Preferably, two adjacent third fireproof layer units 10 are connected by a second pin 8. Specifically, second grooves corresponding to the positions are formed at the two axial ends of each foam concrete precast block 4 of the third fireproof layer unit 10, second grooves of two foam concrete precast blocks 4 adjacent to each other in the axial direction form second clamping grooves matched with second pins 8, and the second pins 8 are inserted into the second clamping grooves to realize connection of the two foam concrete precast blocks 4 adjacent to each other in the axial direction; the first flexible cushion layer 11 is arranged between the axially adjacent foam concrete precast blocks 4.
Preferably, in the two adjacent third fireproof layer units 10, the third flexible cushion layers 9 are respectively arranged on the contact surface between the two axially adjacent foam concrete precast blocks 4 and the groove surface of the second clamping groove, that is, the third flexible cushion layers 9 are respectively arranged between the second pins 8 and the second clamping groove.

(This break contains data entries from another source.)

(** On a factory that has its [model], [test_agent] without a system
    prompt is one run of the plain Agent. *)
Lemma test_agent_plain {R} (run : Agent → string → M R AgentRunResult)
    (f : AgentFactory) h message (w : R) :
  model f = Some h →
  test_agent R run f message None w = run (Agent_new h None) message w.
Proof.
  intros Hm. unfold test_agent, bind.
  by rewrite (create_agent_ok f h None w Hm).
Qed.

(** The lines answered one after the other by runs of one Agent, when none
    of the runs raises: the results in order and the state the remote side
    is left in. *)
Fixpoint answers (a : Agent) (lines : list string) (w : Remote)
    : option (list AgentRunResult * Remote) :=
  match lines with
  | [] => Some ([], w)
  | message :: rest =>
      match run_sync a message w with
      | (Ok r, w') =>
          match answers a rest w' with
          | Some (rs, w'') => Some (r :: rs, w'')
          | None => None
          end
      | (Raise _, _) => None
      end
  end.

(** X11: when the run for every line of the input returns, the loop reads
    the whole input and then ends with [EOFError], leaving the remote side
    as the last run left it; what it has written is, for every line in
    order, the prompt followed by the formatted result of the run for that
    line, and one more prompt for the read that found the input at its
    end. *)
Theorem repl_reads_all_input (g : Globals) (p p' : Process)
    (f : AgentFactory) (stdin : list string) (w w' : Remote)
    (results : list AgentRunResult) :
  Core.AgentFactory_new provider_raises provider_url chat_model_raises g p
  = (Ok f, p') →
  answers (Agent_new (built_handle provider_url g p) None) stdin w
  = Some (results, w') →
  ∀ stdout,
    repl Remote run_sync str_of_result f stdin w stdout
    = (EOFError, w',
       stdout ++ flat_map (λ r, ["User: "; printed r]) results ++ ["User: "]).
Proof.
  intros Hnew. apply AgentFactory_new_ok in Hnew as [-> _].
  revert w results.
  induction stdin as [|message rest IH]; intros w results; cbn [repl answers].
  - by intros [= <- <-] stdout.
  - rewrite (test_agent_plain run_sync _ (built_handle provider_url g p))
      by done.
    destruct (run_sync _ message w) as [[r|e] w1]; [|discriminate].
    destruct (answers _ rest w1) as [[rs w2]|] eqn:Hrest; [|discriminate].
    intros [= <- <-] stdout. fold (printed r).
    rewrite (IH w1 rs Hrest). simpl. by rewrite <- !app_assoc.
Qed.

(** X12: the loop ends at the first run that raises, with that exception.
    If the lines [before] are all answered and the run for the next line
    raises [e], the program ends with [e] whatever lines follow; the remote
    side is left as that one run left it, and the last thing written is
    the prompt for the line that failed. *)
Theorem repl_stops_at_first_failure (g : Globals) (p p' : Process)
    (f : AgentFactory) (before : list string) (message : string)
    (w w1 w2 : Remote) (stdout stdout1 : list string) (e : Exception) :
  Core.AgentFactory_new provider_raises provider_url chat_model_raises g p
  = (Ok f, p') →
  repl Remote run_sync str_of_result f before w stdout
  = (EOFError, w1, stdout1) →
  run_sync (Agent_new (built_handle provider_url g p) None) message w1 = (Raise e, w2) →
  ∀ after,
    repl Remote run_sync str_of_result f (before ++ message :: after) w stdout
    = (Propagated e, w2, stdout1).
Proof.
  intros Hnew Hbefore Hfail after.
  apply AgentFactory_new_ok in Hnew as [-> _].
  revert w stdout Hbefore.
  induction before as [|m before IH]; intros w stdout; cbn [repl app].
  - intros [= <- <-].
    rewrite (test_agent_plain run_sync _ (built_handle provider_url g p)) by done.
    by rewrite Hfail.
  - rewrite (test_agent_plain run_sync _ (built_handle provider_url g p)) by done.
    destruct (run_sync _ m w) as [[r|e'] w']; [|discriminate].
    apply IH.
Qed.

(** X13: what the loop sends.  The requests made are, in order, the lines
    of a prefix of the input, each sent once to an Agent that has no system
    prompt and talks to the factory's handle; when the loop ends with
    [EOFError] the prefix is the whole input. *)
Theorem repl_requests (g : Globals) (p p' : Process) (f : AgentFactory) :
  Core.AgentFactory_new provider_raises provider_url chat_model_raises g p
  = (Ok f, p') →
  ∀ stdin w log stdout,
    ∃ n, (n ≤ List.length stdin)%nat
         ∧ match repl (Remote * list (Agent * string)) (logged run_sync)
                   str_of_result f stdin (w, log) stdout with
           | (u, (_, log'), _) =>
               log' = log ++ map (λ message,
                                    (Agent_new (built_handle provider_url g p) None, message))
                                 (take n stdin)
               ∧ (u = EOFError → n = List.length stdin)
           end.
Proof.
  intros Hnew. apply AgentFactory_new_ok in Hnew as [-> _].
  induction stdin as [|message rest IH]; intros w log stdout; cbn [repl].
  - exists 0. split; [done|]. by rewrite app_nil_r.
  - rewrite (test_agent_plain (logged run_sync) _ (built_handle provider_url g p)) by done.
    unfold logged at 1. simpl.
    destruct (run_sync (Agent_new (built_handle provider_url g p) None) message w)
      as [[r|e] w1].
    + destruct (IH w1 (log ++ [(Agent_new (built_handle provider_url g p) None, message)])
                  ((stdout ++ ["User: "]) ++ [printed r])) as (n & Hn & IHn).
      exists (S n). split; [simpl; lia|].
      fold (printed r).
      destruct (repl _ _ _ _ rest _ _) as [[u [w' log']] out].
      destruct IHn as [-> Hu]. split.
      * simpl. by rewrite <- app_assoc.
      * intros Hend. by rewrite (Hu Hend).
    + exists 1. split; [lia|]. split; [|discriminate].
      by simpl.
Qed.

(** X14: started with no [MODEL_NAME] in the environment or in the [.env]
    file, the script ends with the configuration error before it constructs
    anything: no prompt is written, no line is read and the remote side is
    not contacted. *)
Theorem main_fails_without_model_name (p : Process) :
  cache p = None →
  unset "MODEL_NAME" (environ p) →
  dotenv_unset "MODEL_NAME" p →
  ∀ stdin w,
    main provider_raises provider_url chat_model_raises Remote run_sync
      str_of_result stdin p w
    = (Propagated (ConfigurationError ["MODEL_NAME"]), count_read p, w, []).
Proof.
  intros Hc He Hd stdin w.
  unfold main, Core.load_and_construct, import_module, bind.
  destruct Hd as (file_vars & Hr & Hd).
  by rewrite (get_settings_miss_none p file_vars Hc Hr
                (field_value_unset _ _ _ He Hd)).
Qed.

End Loop.

(** ** Instances for the loop *)

(** An endpoint that answers every request with the message it received,
    and one that answers its first request only; the state counts the
    requests received. *)
Definition echo_endpoint (a : Agent) (message : string)
    : M nat AgentRunResult :=
  λ n, (Ok (mkRunResult message), S n).

Definition single_answer_endpoint (a : Agent) (message : string)
    : M nat AgentRunResult :=
  λ n, match n with
       | 0 => (Ok (mkRunResult "Hello!"), 1)
       | S _ => (Raise (ProviderError "timed out"), S n)
       end.
(** Induction on values, with the hypothesis available for every element
    of a list and every value of a dict. *)
Lemma value_nested_ind (P : value -> Prop) :
  P VNone ->
  (forall b, P (VBool b)) ->
  (forall n, P (VInt n)) ->
  (forall s, P (VStr s)) ->
  (forall f, P (VFloat f)) ->
  (forall d, P (VDecimal d)) ->
  (forall l, Forall P l -> P (VList l)) ->
  (forall l, Forall P l -> P (VTuple l)) ->
  (forall kvs, Forall (fun kv => P (snd kv)) kvs -> P (VDict kvs)) ->
  forall v, P v.
Proof.
  intros HNone HBool HInt HStr HFloat HDec HList HTuple HDict.
  fix IH 1. intros [ | b | n | s | f | d | l | l | kvs].
  - exact HNone.
  - apply HBool.
  - apply HInt.
  - apply HStr.
  - apply HFloat.
  - apply HDec.
  - apply HList. induction l as [|x l IHl]; constructor; [apply IH|exact IHl].
  - apply HTuple. induction l as [|x l IHl]; constructor; [apply IH|exact IHl].
  - apply HDict. induction kvs as [|[k v] kvs IHk]; constructor;
      [apply IH|exact IHk].
Qed.

Lemma convert_dict kvs :
  _convert_decimals (VDict kvs) = kvs' <- convert_items kvs ;; Ok (VDict kvs').
Proof.
  reflexivity.
Qed.

Lemma convert_list l :
  _convert_decimals (VList l) = l' <- convert_elems l ;; Ok (VList l').
Proof.
  reflexivity.
Qed.

Lemma convert_float f :
  _convert_decimals (VFloat f) = d <- of_str (str f) ;; Ok (VDecimal d).
Proof. reflexivity. Qed.

Lemma bind_ok {A B} (r : result A) (k : A -> result B) (b : B) :
  bind r k = Ok b -> exists a, r = Ok a /\ k a = Ok b.
Proof.
  destruct r as [a|e]; simpl; intros H; [eauto|discriminate].
Qed.

(** The entries of a dict: same keys in the same order, each value
    normalized, as soon as every value can be normalized. *)
Lemma convert_items_spec kvs :
  Forall (fun kv => exists v', _convert_decimals (snd kv) = Ok v') kvs ->
  exists kvs',
    convert_items kvs = Ok kvs' /\
    keys kvs' = keys kvs /\
    Forall2 (fun kv kv' => fst kv' = fst kv /\
                           _convert_decimals (snd kv) = Ok (snd kv')) kvs kvs'.
Proof.
  induction 1 as [|[k v] kvs [v' Hv] _ (kvs' & Hc & Hk & Hf)].
  - exists []. repeat split; constructor.
  - exists ((k, v') :: kvs'). cbn [convert_items]. simpl in Hv.
    rewrite Hv, Hc. simpl. rewrite Hk. repeat split. constructor; auto.
Qed.

Lemma convert_elems_spec l :
  Forall (fun x => exists x', _convert_decimals x = Ok x') l ->
  exists l',
    convert_elems l = Ok l' /\
    List.length l' = List.length l /\
    Forall2 (fun x x' => _convert_decimals x = Ok x') l l'.
Proof.
  induction 1 as [|x l [x' Hx] _ (l' & Hc & Hl & Hf)].
  - exists []. repeat split; constructor.
  - exists (x' :: l'). cbn [convert_elems].
    rewrite Hx, Hc. simpl. rewrite Hl. repeat split. constructor; auto.
Qed.

(** No branch of [_convert_decimals] raises. *)
Lemma convert_total v : exists v', _convert_decimals v = Ok v'.
Proof.
  induction v as [ | b | n | s | f | d | l IH | tl IH | kvs IH] using value_nested_ind;
    try (eexists; reflexivity).
  - destruct (of_str_str_ok f) as [d Hd]. exists (VDecimal d).
    rewrite convert_float, Hd. reflexivity.
  - destruct (convert_elems_spec l IH) as (l' & Hc & _).
    exists (VList l'). rewrite convert_list, Hc. reflexivity.
  - destruct (convert_items_spec kvs IH) as (kvs' & Hc & _).
    exists (VDict kvs'). rewrite convert_dict, Hc. reflexivity.
Qed.

(** A normalized value is left as it is by a second pass. *)
Lemma convert_fixed v : forall v', _convert_decimals v = Ok v' -> _convert_decimals v' = Ok v'.
Proof.
  induction v as [ | b | n | s | f | d | l IH | tl IH | kvs IH] using value_nested_ind;
    intros v' H; try (injection H as <-; reflexivity).
  - rewrite convert_float in H. apply bind_ok in H. destruct H as (d & _ & H).
    injection H as <-. reflexivity.
  - rewrite convert_list in H. apply bind_ok in H. destruct H as (l' & Hc & H).
    injection H as <-. rewrite convert_list.
    assert (E : convert_elems l' = Ok l'); [|rewrite E; reflexivity].
    revert l' Hc. induction IH as [|x l Hx _ IHl]; intros l' Hc.
    + injection Hc as <-. reflexivity.
    + cbn [convert_elems] in Hc.
      apply bind_ok in Hc. destruct Hc as (x' & Hx' & Hc).
      apply bind_ok in Hc. destruct Hc as (r' & Hr' & Hc).
      injection Hc as <-. cbn [convert_elems].
      rewrite (Hx _ Hx'), (IHl _ Hr'). reflexivity.
  - rewrite convert_dict in H. apply bind_ok in H. destruct H as (kvs' & Hc & H).
    injection H as <-. rewrite convert_dict.
    assert (E : convert_items kvs' = Ok kvs'); [|rewrite E; reflexivity].
    revert kvs' Hc. induction IH as [|[k v] kvs Hv _ IHk]; intros kvs' Hc.
    + injection Hc as <-. reflexivity.
    + cbn [convert_items] in Hc.
      apply bind_ok in Hc. destruct Hc as (v' & Hv' & Hc).
      apply bind_ok in Hc. destruct Hc as (r' & Hr' & Hc).
      injection Hc as <-. cbn [convert_items].
      rewrite (Hv _ Hv'), (IHk _ Hr'). reflexivity.
Qed.

(** C1, as it fails.  A tuple is a sequence, and it comes back as it
    went in: the float inside is not replaced, in a tuple given directly
    and in one held by a dict. *)
Lemma convert_decimals_leaves_tuples :
  _convert_decimals (VTuple [VFloat (of_ratio 3 2)])
    = Ok (VTuple [VFloat (of_ratio 3 2)]) /\
  _convert_decimals (VTuple [VFloat (of_ratio 3 2)])
    <> Ok (VTuple [VDecimal (Finite false 15 (-1))]) /\
  _convert_decimals (VFloat (of_ratio 3 2))
    = Ok (VDecimal (Finite false 15 (-1))) /\
  _convert_decimals (VDict [("x"%string, VTuple [VFloat (of_ratio 3 2)])])
    = Ok (VDict [("x"%string, VTuple [VFloat (of_ratio 3 2)])]).
Proof.
  repeat split; try reflexivity; try (vm_compute; reflexivity).
  discriminate.
Qed.

(** C1, amended.  [_convert_decimals] case by case: a dict comes back as a
    dict with the same keys in the same order and every value normalized;
    a list comes back as a list of the same length with every element
    normalized in place; a float [x] comes back as the Decimal built from
    the string [str(x)], which is numerically the decimal that the digits
    of [str(x)] spell; everything else comes back unchanged: [None], a
    bool, an int, a string, a Decimal, and also a tuple, whose elements
    are not looked at.  The strings and Decimals of sample floats are
    given in full: 245.50 is stored as the decimal 245.5, the same number
    as 245.50 and not 245.50000000000001; 0.1 as 0.1; the sum 0.1 + 0.2 as
    0.30000000000000004, the shortest decimal that reads back as that
    float; 1e22 and 1e-07 with their exponents. *)
Theorem convert_decimals_case_wise :
  (forall kvs, exists kvs',
      _convert_decimals (VDict kvs) = Ok (VDict kvs') /\
      keys kvs' = keys kvs /\
      Forall2 (fun kv kv' => fst kv' = fst kv /\
                             _convert_decimals (snd kv) = Ok (snd kv')) kvs kvs') /\
  (forall l, exists l',
      _convert_decimals (VList l) = Ok (VList l') /\
      List.length l' = List.length l /\
      Forall2 (fun x x' => _convert_decimals x = Ok x') l l') /\
  (forall x, exists d,
      of_str (str x) = Ok d /\ _convert_decimals (VFloat x) = Ok (VDecimal d) /\
      same_value d (spelled x)) /\
  (is_binary64 (of_ratio 24550 100) = true /\
   str (of_ratio 24550 100) = "245.5"%string /\
   _convert_decimals (VFloat (of_ratio 24550 100))
     = Ok (VDecimal (Finite false 2455 (-1))) /\
   to_fraction (Finite false 2455 (-1)) = Some (2455, 10) /\
   same_number (2455, 10) (24550, 100) /\
   ~ same_number (2455, 10) (24550000000000001, 100000000000000)) /\
  (map (fun x => (str x, _convert_decimals (VFloat x)))
     [ of_ratio 1 10; of_ratio 68 100; of_ratio 275050 100;
       add (of_ratio 1 10) (of_ratio 2 10); of_ratio 1 3;
       of_Z 100; of_Z (10 ^ 15); of_Z (10 ^ 16); of_Z (10 ^ 22);
       of_ratio 1 10000; of_ratio 1 10000000;
       of_ratio 123456789123456789 1000000000; of_Z (2 ^ 53);
       SFopp (of_ratio 3 2) ]
   = [ ("0.1", Ok (VDecimal (Finite false 1 (-1))));
       ("0.68", Ok (VDecimal (Finite false 68 (-2))));
       ("2750.5", Ok (VDecimal (Finite false 27505 (-1))));
       ("0.30000000000000004",
        Ok (VDecimal (Finite false 30000000000000004 (-17))));
       ("0.3333333333333333",
        Ok (VDecimal (Finite false 3333333333333333 (-16))));
       ("100.0", Ok (VDecimal (Finite false 1000 (-1))));
       ("1000000000000000.0",
        Ok (VDecimal (Finite false 10000000000000000 (-1))));
       ("1e+16", Ok (VDecimal (Finite false 1 16)));
       ("1e+22", Ok (VDecimal (Finite false 1 22)));
       ("0.0001", Ok (VDecimal (Finite false 1 (-4))));
       ("1e-07", Ok (VDecimal (Finite false 1 (-7))));
       ("123456789.12345679",
        Ok (VDecimal (Finite false 12345678912345679 (-8))));
       ("9007199254740992.0",
        Ok (VDecimal (Finite false 90071992547409920 (-1))));
       ("-1.5", Ok (VDecimal (Finite true 15 (-1)))) ]%string) /\
  (_convert_decimals VNone = Ok VNone /\
   (forall b, _convert_decimals (VBool b) = Ok (VBool b)) /\
   (forall n, _convert_decimals (VInt n) = Ok (VInt n)) /\
   (forall s, _convert_decimals (VStr s) = Ok (VStr s)) /\
   (forall d, _convert_decimals (VDecimal d) = Ok (VDecimal d)) /\
   (forall l, _convert_decimals (VTuple l) = Ok (VTuple l))).
Proof.
  split; [|split; [|split; [|split; [|split]]]].
  - intros kvs.
    destruct (convert_items_spec kvs) as (kvs' & Hc & Hk & Hf).
    { apply Forall_forall. intros kv _. apply convert_total. }
    exists kvs'. rewrite convert_dict, Hc. auto.
  - intros l.
    destruct (convert_elems_spec l) as (l' & Hc & Hl & Hf).
    { apply Forall_forall. intros x _. apply convert_total. }
    exists l'. rewrite convert_list, Hc. auto.
  - intros x. destruct (of_str_str_spelled x) as (d & Hd & Hv). exists d.
    rewrite convert_float, Hd. auto.
  - repeat split; try (vm_compute; reflexivity).
    unfold same_number; simpl. lia.
  - vm_compute. reflexivity.
  - repeat split; reflexivity.
Qed.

In the utility model, the third flexible cushion layer 9 is formed by laminating and bonding a plurality of layers of basalt fiber cloth.
In the utility model, the first pin 5 is rod-shaped and is made of high-temperature resistant elastic material (such as PPS plastic) or iron material; the section of the second pin 8 is I-shaped; the surfaces of the two pins are respectively provided with a fourth flexible cushion layer 6, and the fourth flexible cushion layer 6 is formed by winding a plurality of layers of basalt fiber cloth on the pins.
Preferably, the first fireproof layer 2 is formed by winding a plurality of layers of fireproof rock wool on the central member 1 in a through-length manner; the thickness of the first fireproof layer 2 is 4-6cm.
Preferably, the second fireproof layer 3 is formed by winding a plurality of basalt fiber cloth lengths on the first fireproof layer 2; the thickness of the second fireproof layer 3 is 5-6mm.
Preferably, the thickness of the third fireproof layer is 5-10 cm.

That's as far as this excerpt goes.